[Start of section]

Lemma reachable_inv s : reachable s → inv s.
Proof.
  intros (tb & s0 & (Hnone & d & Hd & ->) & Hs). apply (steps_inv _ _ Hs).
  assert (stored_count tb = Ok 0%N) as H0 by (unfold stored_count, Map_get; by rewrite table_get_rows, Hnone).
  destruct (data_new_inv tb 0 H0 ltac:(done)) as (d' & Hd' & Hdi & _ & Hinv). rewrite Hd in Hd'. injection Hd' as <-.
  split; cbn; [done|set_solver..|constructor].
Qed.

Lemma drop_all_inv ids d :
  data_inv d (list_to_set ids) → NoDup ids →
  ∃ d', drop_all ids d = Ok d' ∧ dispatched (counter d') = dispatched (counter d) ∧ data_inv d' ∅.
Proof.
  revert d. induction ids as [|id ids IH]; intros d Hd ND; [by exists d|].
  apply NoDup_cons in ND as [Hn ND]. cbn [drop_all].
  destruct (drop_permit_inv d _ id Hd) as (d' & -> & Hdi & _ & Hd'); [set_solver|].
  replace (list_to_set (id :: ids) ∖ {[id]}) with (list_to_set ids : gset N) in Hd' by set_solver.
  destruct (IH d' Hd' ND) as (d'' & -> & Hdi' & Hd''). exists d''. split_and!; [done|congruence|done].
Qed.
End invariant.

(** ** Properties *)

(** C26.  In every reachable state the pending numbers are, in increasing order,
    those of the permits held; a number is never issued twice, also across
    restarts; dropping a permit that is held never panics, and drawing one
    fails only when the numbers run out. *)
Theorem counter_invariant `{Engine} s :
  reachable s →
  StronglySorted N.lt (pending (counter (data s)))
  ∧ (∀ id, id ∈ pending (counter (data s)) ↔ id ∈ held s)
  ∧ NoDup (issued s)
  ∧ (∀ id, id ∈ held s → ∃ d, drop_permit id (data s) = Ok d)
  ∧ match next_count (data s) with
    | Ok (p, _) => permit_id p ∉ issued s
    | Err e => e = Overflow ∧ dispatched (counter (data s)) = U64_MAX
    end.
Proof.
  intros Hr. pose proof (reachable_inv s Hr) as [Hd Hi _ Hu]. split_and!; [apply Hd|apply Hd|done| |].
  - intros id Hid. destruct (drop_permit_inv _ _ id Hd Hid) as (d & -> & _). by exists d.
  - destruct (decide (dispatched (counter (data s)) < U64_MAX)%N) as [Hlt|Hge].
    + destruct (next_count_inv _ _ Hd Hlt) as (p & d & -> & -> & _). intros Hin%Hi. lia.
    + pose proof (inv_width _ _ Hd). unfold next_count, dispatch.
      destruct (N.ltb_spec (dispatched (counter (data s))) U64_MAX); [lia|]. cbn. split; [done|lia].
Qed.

[End of section]

__Assignment__: Please copy out each entry exactly as it appears above.

__Answer for the task__:
Lemma reachable_inv s : reachable s → inv s.
Proof.
  intros (tb & s0 & (Hnone & d & Hd & ->) & Hs). apply (steps_inv _ _ Hs).
  assert (stored_count tb = Ok 0%N) as H0 by (unfold stored_count, Map_get; by rewrite table_get_rows, Hnone).
  destruct (data_new_inv tb 0 H0 ltac:(done)) as (d' & Hd' & Hdi & _ & Hinv). rewrite Hd in Hd'. injection Hd' as <-.
  split; cbn; [done|set_solver..|constructor].
Qed.

Lemma drop_all_inv ids d :
  data_inv d (list_to_set ids) → NoDup ids →
  ∃ d', drop_all ids d = Ok d' ∧ dispatched (counter d') = dispatched (counter d) ∧ data_inv d' ∅.
Proof.
  revert d. induction ids as [|id ids IH]; intros d Hd ND; [by exists d|].
  apply NoDup_cons in ND as [Hn ND]. cbn [drop_all].
  destruct (drop_permit_inv d _ id Hd) as (d' & -> & Hdi & _ & Hd'); [set_solver|].
  replace (list_to_set (id :: ids) ∖ {[id]}) with (list_to_set ids : gset N) in Hd' by set_solver.
  destruct (IH d' Hd' ND) as (d'' & -> & Hdi' & Hd''). exists d''. split_and!; [done|congruence|done].
Qed.
End invariant.

(** ** Properties *)

(** C26.  In every reachable state the pending numbers are, in increasing order,
    those of the permits held; a number is never issued twice, also across
    restarts; dropping a permit that is held never panics, and drawing one
    fails only when the numbers run out. *)
Theorem counter_invariant `{Engine} s :
  reachable s →
  StronglySorted N.lt (pending (counter (data s)))
  ∧ (∀ id, id ∈ pending (counter (data s)) ↔ id ∈ held s)
  ∧ NoDup (issued s)
  ∧ (∀ id, id ∈ held s → ∃ d, drop_permit id (data s) = Ok d)
  ∧ match next_count (data s) with
    | Ok (p, _) => permit_id p ∉ issued s
    | Err e => e = Overflow ∧ dispatched (counter (data s)) = U64_MAX
    end.
Proof.
  intros Hr. pose proof (reachable_inv s Hr) as [Hd Hi _ Hu]. split_and!; [apply Hd|apply Hd|done| |].
  - intros id Hid. destruct (drop_permit_inv _ _ id Hd Hid) as (d & -> & _). by exists d.
  - destruct (decide (dispatched (counter (data s)) < U64_MAX)%N) as [Hlt|Hge].
    + destruct (next_count_inv _ _ Hd Hlt) as (p & d & -> & -> & _). intros Hin%Hi. lia.
    + pose proof (inv_width _ _ Hd). unfold next_count, dispatch.
      destruct (N.ltb_spec (dispatched (counter (data s))) U64_MAX); [lia|]. cbn. split; [done|lia].
Qed.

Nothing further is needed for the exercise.